I'm a Profoundly Affected Provincial

Had a good time at Bouchercon, met some wonderful new entities, reaquainted with others, and cribbed a couple leads on agents. But I've been too sozzled to post until today. I just finished sending a manscript sample to Jah-knows-who, and have other blurbage due by Thursday, so I'll be briefish.
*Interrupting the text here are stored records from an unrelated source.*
(** The first [ax.bar] of a call always has arrays that fit; the second
    has as many positions as the first set has categories and as many
    heights as the second. *)
Lemma bar_first (fig : nat) (d : Dict.t) (wd : float) (l c : string) :
  bar fig (arange (List.length (fractions d))) (fractions d) wd l c
  = draw fig (Bar (arange (List.length (fractions d))) (fractions d) wd l c).
Proof. unfold bar. now rewrite length_arange, broadcastable_refl. Qed.

Lemma bar_second (fig : nat) (d d' : Dict.t) (dx wd : float)
      (l c : string) :
  bar fig (add_scalar (arange (List.length (fractions d))) dx)
      (fractions d') wd l c
  = if broadcastable (List.length d) (List.length d')
    then draw fig (Bar (add_scalar (arange (List.length (fractions d))) dx)
                       (fractions d') wd l c)
    else lift (Raise ValueError).
Proof.
  unfold bar.
  now rewrite length_add_scalar, length_arange, !length_fractions.
Qed.

(** The steps up to the test loop, for two labels or more. *)
Ltac run_to_loop :=
  unfold plot_mutation_spectrum;
  do 4 (erewrite run_bind by reflexivity);
  erewrite run_bind by apply report_totals_run;
  do 2 (erewrite run_bind by reflexivity);
  cbn [frames stdout figures].

Ltac run_loop Hloop st :=
  match goal with
  | |- mbind ?m ?k ?w0 = _ =>
      rewrite (run_bind m k w0 w0 st)
        by (unfold lift; rewrite Hloop; reflexivity)
  end;
  cbv beta iota;
  erewrite run_bind
    by (apply report_enrichment_run; rewrite length_fdrcorrection;
        apply length_map);
  cbn [frames stdout figures].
While I was traveling, as a mental break from crime fiction and for-review books, I read Lord Breaulove Swells Whimsy's Affected Provincial's Companion: Volume 1. I can report with excessive delight that it's elevated, witty, life-altering, and intermittently naughty besides. Read the New York Times review, though it doesn't emphasize enough for me the lovely textural and graphic qualities of the book, from its spring-green and gilded hardcover and slim, pocket-size to the ambitious charting of what some lowly minds might consider undiagrammable concepts. Deliciously coherent in appearance and content, which is sadly a rarity in much of today's book world, Whimsy deserves credit for first self-publishing this opus. (If I may wax blatheriffic, though something exceptional often faces more difficulties in finding a fit perch, I have to believe the vividness of its plumage will inevitably show itself, and it will be regarded as all the more glorious for being uncompromised.) In addition to the obvious fastidiousness in the text's substance and appearance, each internal element from title scrolls to endpapers has been executed with taste and care, like Lord Whimsy's own manifestation, I must assume. Half a year before this release, I discovered him through his blog (general website here), which among other goodies contains PDF instructions for tying various ties and folding pocket squares. That's the charm of his noblesse oblige, 21st century style. Viva Whimsy!